(** * TileDB-Vector-Search: the IVF search core, embedded and verified

    A shallow embedding of

    - [experimental/include/tdb_partitioned_matrix.h] (the partitioned
      streamer [tdbPartitionedMatrix]),
    - [experimental/include/detail/ivf/qv.h] (the infinite-RAM and the
      finite-RAM query),
    - [src/include/ivf_index.h] (k-means initialisation and training),
    - [experimental/src/utils.h] (the classification of addresses and file
      names),
    - [src/sift_db.h] (the reader of the corpus files),
    - [experimental/src/linalg.h] (the class [Matrix]),

    followed by the properties of these functions.

    Conventions.  [size_t], [indices_type], [parts_type] and
    [shuffled_ids_type] are 64-bit unsigned integers (the header
    [array_types.h] that names them is not part of the sources); they are
    values of [Z] and every C++ operation on them is followed by [wrap64].
    An [int] is a value of [Z] normalised by [to_int].  A [std::vector] is a
    [list]; reading it out of range is undefined behaviour and ends the
    computation in [Undefined]. *)

From Stdlib Require Import ZArith Lia.
From Stdlib Require Ascii String.
From Stdlib Require SpecFloat.
From stdpp Require Import base tactics option list list_numbers sets sorting.

Local Open Scope Z_scope.

(** ** Machine integers and outcomes *)

Definition wrap64 (z : Z) : Z := z `mod` 2 ^ 64.

Definition to_int (z : Z) : Z := (z + 2 ^ 31) `mod` 2 ^ 32 - 2 ^ 31.

(** [v[i]] for a [std::vector] [v] and an unsigned index [i]. *)
Definition vec_at {A : Type} (v : list A) (i : Z) : option A :=
  if bool_decide (0 ≤ i) then v !! Z.to_nat i else None.

(** The [std::runtime_error]s of the sources, by their message. *)
Inductive exn : Type :=
  | CellOrderMismatch      (* "Cell order and matrix order must match" *)
  | IndicesNotValid        (* "Indices are not valid" *)
  | AttributeTypeMismatch  (* "Attribute type mismatch: ..." *)
  | InvalidPartitioning    (* "Invalid partitioning" *)
  | ColumnCountMismatch    (* "Column count mismatch" *)
  | QueryNotComplete       (* "Query status is not complete -- fix me" *)
  | AssertionFailed.       (* an [assert] that does not hold *)

(** How a call ends: it returns, it throws, or its behaviour is undefined
    (an access outside a vector, a division by zero). *)
Inductive outcome (A : Type) : Type :=
  | Returned (a : A)
  | Thrown (e : exn)
  | Undefined.
Arguments Returned {A} a.
Arguments Thrown {A} e.
Arguments Undefined {A}.

(** Sequencing: an exception or undefined behaviour ends the computation. *)
Definition bind {A B : Type} (o : outcome A) (f : A → outcome B) : outcome B :=
  match o with
  | Returned a => f a
  | Thrown e => Thrown e
  | Undefined => Undefined
  end.

Notation "x ⟵ y ; z" := (bind y (λ x, z))
  (at level 20, y at level 100, z at level 200, only parsing).

(** A vector read inside a computation. *)
Definition read {A : Type} (v : list A) (i : Z) : outcome A :=
  match vec_at v i with
  | Some a => Returned a
  | None => Undefined
  end.

(** [for (x : xs) body], threading the state [s]. *)
Fixpoint for_each {A S : Type} (xs : list A) (body : A → S → outcome S) (s : S) : outcome S :=
  match xs with
  | [] => Returned s
  | x :: xs' => s' ⟵ body x s; for_each xs' body s'
  end.

(** A dense TileDB array seen through the storage adapter: every coordinate
    of the column dimension holds a cell, the schema gives the domain of
    that dimension, and two flags say whether the attribute type is the C++
    element type and whether a submitted read reports [COMPLETE]. *)
Record dense_array (A : Type) : Type := {
  cell : Z → A;
  col_domain : Z * Z;
  order_matches : bool;
  type_matches : bool;
  completes : bool;
}.
Arguments cell {A} d _.
Arguments col_domain {A} d.
Arguments order_matches {A} d.
Arguments type_matches {A} d.
Arguments completes {A} d.

(** One read of a subarray made of the inclusive ranges [ranges] of the
    column dimension: the cells of the ranges, in the order the ranges were
    added. *)
Definition read_ranges {A : Type} (d : dense_array A) (ranges : list (Z * Z)) : list A :=
  concat ((λ r : Z * Z, cell d <$> seqZ r.1 (r.2 - r.1 + 1)) <$> ranges).

(** [set_data_buffer] followed by [submit]: the cells read replace the
    front of the buffer, the rest of the buffer keeps its content. *)
Definition overwrite {A : Type} (new old : list A) : list A :=
  new ++ drop (length new) old.

(** ** The partitioned streamer ([tdb_partitioned_matrix.h]) *)

Module Streamer.
Section Streamer.
(** The type of a database column and the content of freshly allocated,
    not yet written storage ([make_unique_for_overwrite]). *)
Context {T : Type} (junk : T).

Record t : Type := {
  array_ : dense_array T;
  ids_array_ : dense_array Z;
  indices_ : list Z;
  parts_ : list Z;
  ids_ : list Z;
  data_ : list T;                       (* the columns of the Base matrix *)
  num_array_cols_ : Z;
  total_num_parts_ : Z;
  col_view_ : Z * Z;
  col_part_view_ : Z * Z;
  col_offset_ : Z;
  col_part_offset_ : Z;
  max_cols_ : Z;
  num_cols_ : Z;
  num_col_parts_ : Z;
  ranges_ : list (Z * Z);               (* ranges of the last subarray *)
}.

(** [indices_[parts_[i] + 1] - indices_[parts_[i]]] *)
Definition part_size (indices parts : list Z) (i : Z) : option Z :=
  p ← vec_at parts i;
  stop ← vec_at indices (wrap64 (p + 1));
  start ← vec_at indices p;
  Some (wrap64 (stop - start)).

(** The loop [for (size_t i = get<0>(col_part_view_); i < total_num_parts_; ++i)]
    of [advance], over the values [idxs] that [i] still has to take;
    [cv0] is [get<0>(col_view_)], the accumulators are [get<1>(col_view_)]
    and [get<1>(col_part_view_)].  [None] when a vector is read out of
    range. *)
Fixpoint fit (indices parts : list Z) (max_cols cv0 : Z) (idxs : list Z)
    (cv1 cpv1 : Z) : option (Z * Z) :=
  match idxs with
  | [] => Some (cv1, cpv1)
  | i :: idxs' =>
      match part_size indices parts i with
      | None => None
      | Some next_part_size =>
          if bool_decide (wrap64 (cv1 + next_part_size) > wrap64 (cv0 + max_cols))
          then Some (cv1, cpv1)
          else fit indices parts max_cols cv0 idxs'
                 (wrap64 (cv1 + next_part_size)) (wrap64 (i + 1))
      end
  end.

(** The loop [for (size_t j = get<0>(col_part_view_); j < get<1>(col_part_view_); ++j)]
    that counts the columns and adds one range per non-empty partition. *)
Fixpoint gather (indices parts : list Z) (js : list Z)
    (col_count : Z) (ranges : list (Z * Z)) : option (Z * list (Z * Z)) :=
  match js with
  | [] => Some (col_count, ranges)
  | j :: js' =>
      p ← vec_at parts j;
      start ← vec_at indices p;
      stop ← vec_at indices (wrap64 (p + 1));
      let len := wrap64 (stop - start) in
      if bool_decide (len = 0) then gather indices parts js' col_count ranges
      else gather indices parts js' (wrap64 (col_count + len))
             (ranges ++ [(to_int start, to_int stop - 1)])
  end.

(** The assignments to the cursors in [advance], once the window
    [col_view_], [col_part_view_] is known. *)
Definition with_window (s : t) (cv cpv : Z * Z) : t :=
  {| array_ := array_ s; ids_array_ := ids_array_ s;
     indices_ := indices_ s; parts_ := parts_ s;
     ids_ := ids_ s; data_ := data_ s;
     num_array_cols_ := num_array_cols_ s;
     total_num_parts_ := total_num_parts_ s;
     col_view_ := cv;
     col_part_view_ := cpv;
     col_offset_ := cv.1;
     col_part_offset_ := cpv.1;
     max_cols_ := max_cols_ s;
     num_cols_ := wrap64 (cv.2 - cv.1);
     num_col_parts_ := wrap64 (cpv.2 - cpv.1);
     ranges_ := ranges_ s |}.

(** The read of the columns of [ranges] into the matrix. *)
Definition with_data (s : t) (ranges : list (Z * Z)) : t :=
  {| array_ := array_ s; ids_array_ := ids_array_ s;
     indices_ := indices_ s; parts_ := parts_ s;
     ids_ := ids_ s;
     data_ := overwrite (read_ranges (array_ s) ranges) (data_ s);
     num_array_cols_ := num_array_cols_ s;
     total_num_parts_ := total_num_parts_ s;
     col_view_ := col_view_ s;
     col_part_view_ := col_part_view_ s;
     col_offset_ := col_offset_ s;
     col_part_offset_ := col_part_offset_ s;
     max_cols_ := max_cols_ s;
     num_cols_ := num_cols_ s;
     num_col_parts_ := num_col_parts_ s;
     ranges_ := ranges |}.

(** The read of the ids of [ranges] into [ids_]. *)
Definition with_ids (s : t) (ranges : list (Z * Z)) : t :=
  {| array_ := array_ s; ids_array_ := ids_array_ s;
     indices_ := indices_ s; parts_ := parts_ s;
     ids_ := overwrite (read_ranges (ids_array_ s) ranges) (ids_ s);
     data_ := data_ s;
     num_array_cols_ := num_array_cols_ s;
     total_num_parts_ := total_num_parts_ s;
     col_view_ := col_view_ s;
     col_part_view_ := col_part_view_ s;
     col_offset_ := col_offset_ s;
     col_part_offset_ := col_part_offset_ s;
     max_cols_ := max_cols_ s;
     num_cols_ := num_cols_ s;
     num_col_parts_ := num_col_parts_ s;
     ranges_ := ranges_ s |}.

(** [bool advance()] *)
Definition advance (s : t) : t * outcome bool :=
  if negb (type_matches (array_ s)) then (s, Thrown AttributeTypeMismatch) else
  let cv0 := (col_view_ s).2 in
  let cpv0 := (col_part_view_ s).2 in
  match fit (indices_ s) (parts_ s) (max_cols_ s) cv0
          (seqZ cpv0 (total_num_parts_ s - cpv0)) cv0 cpv0 with
  | None => (s, Undefined)
  | Some (cv1, cpv1) =>
      let s1 := with_window s (cv0, cv1) (cpv0, cpv1) in
      if bool_decide (num_cols_ s1 = 0) && negb (bool_decide (num_col_parts_ s1 = 0))
         || negb (bool_decide (num_cols_ s1 = 0)) && bool_decide (num_col_parts_ s1 = 0)
      then (s1, Thrown InvalidPartitioning)
      else if bool_decide (num_cols_ s1 = 0) then (s1, Returned false)
      else
        match gather (indices_ s) (parts_ s) (seqZ cpv0 (cpv1 - cpv0)) 0 [] with
        | None => (s1, Undefined)
        | Some (col_count, ranges) =>
            if negb (bool_decide (col_count = wrap64 (cv1 - cv0)))
            then (s1, Thrown ColumnCountMismatch)
            else
              let s2 := with_data s1 ranges in
              if negb (completes (array_ s)) then (s2, Thrown QueryNotComplete)
              else
                (* "Now deal with ids": the same loop, for the ids array *)
                match gather (indices_ s) (parts_ s) (seqZ cpv0 (cpv1 - cpv0)) 0 [] with
                | None => (s2, Undefined)
                | Some (ids_col_count, ids_ranges) =>
                    if negb (bool_decide (ids_col_count = wrap64 (cv1 - cv0)))
                    then (s2, Thrown ColumnCountMismatch)
                    else
                      let s3 := with_ids s2 ids_ranges in
                      if negb (completes (ids_array_ s)) then (s3, Thrown QueryNotComplete)
                      else (s3, Returned true)
                end
        end
  end.

(** The accessors. *)
Definition num_col_parts (s : t) : Z :=
  wrap64 ((col_part_view_ s).2 - (col_part_view_ s).1).
Definition col_part_offset (s : t) : Z := col_part_offset_ s.
Definition col_offset (s : t) : Z := col_offset_ s.
Definition ids (s : t) : list Z := ids_ s.

(** The loop that sums the sizes of the active partitions into the [int]
    [total_max_cols] ([auto total_max_cols = 0;]). *)
Fixpoint sum_parts (indices parts : list Z) (idxs : list Z) (total_max_cols : Z) : option Z :=
  match idxs with
  | [] => Some total_max_cols
  | i :: idxs' =>
      sz ← part_size indices parts i;
      sum_parts indices parts idxs' (to_int (wrap64 (wrap64 total_max_cols + sz)))
  end.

──────────────────────────────

Work item
The answer must hold only the lines from the first line of the data through the line bearing "An [int] is", returned exactly.

Reply to the exercise
(** * TileDB-Vector-Search: the IVF search core, embedded and verified

    A shallow embedding of

    - [experimental/include/tdb_partitioned_matrix.h] (the partitioned
      streamer [tdbPartitionedMatrix]),
    - [experimental/include/detail/ivf/qv.h] (the infinite-RAM and the
      finite-RAM query),
    - [src/include/ivf_index.h] (k-means initialisation and training),
    - [experimental/src/utils.h] (the classification of addresses and file
      names),
    - [src/sift_db.h] (the reader of the corpus files),
    - [experimental/src/linalg.h] (the class [Matrix]),

    followed by the properties of these functions.

    Conventions.  [size_t], [indices_type], [parts_type] and
    [shuffled_ids_type] are 64-bit unsigned integers (the header
    [array_types.h] that names them is not part of the sources); they are
    values of [Z] and every C++ operation on them is followed by [wrap64].
    An [int] is a value of [Z] normalised by [to_int].  A [std::vector] is a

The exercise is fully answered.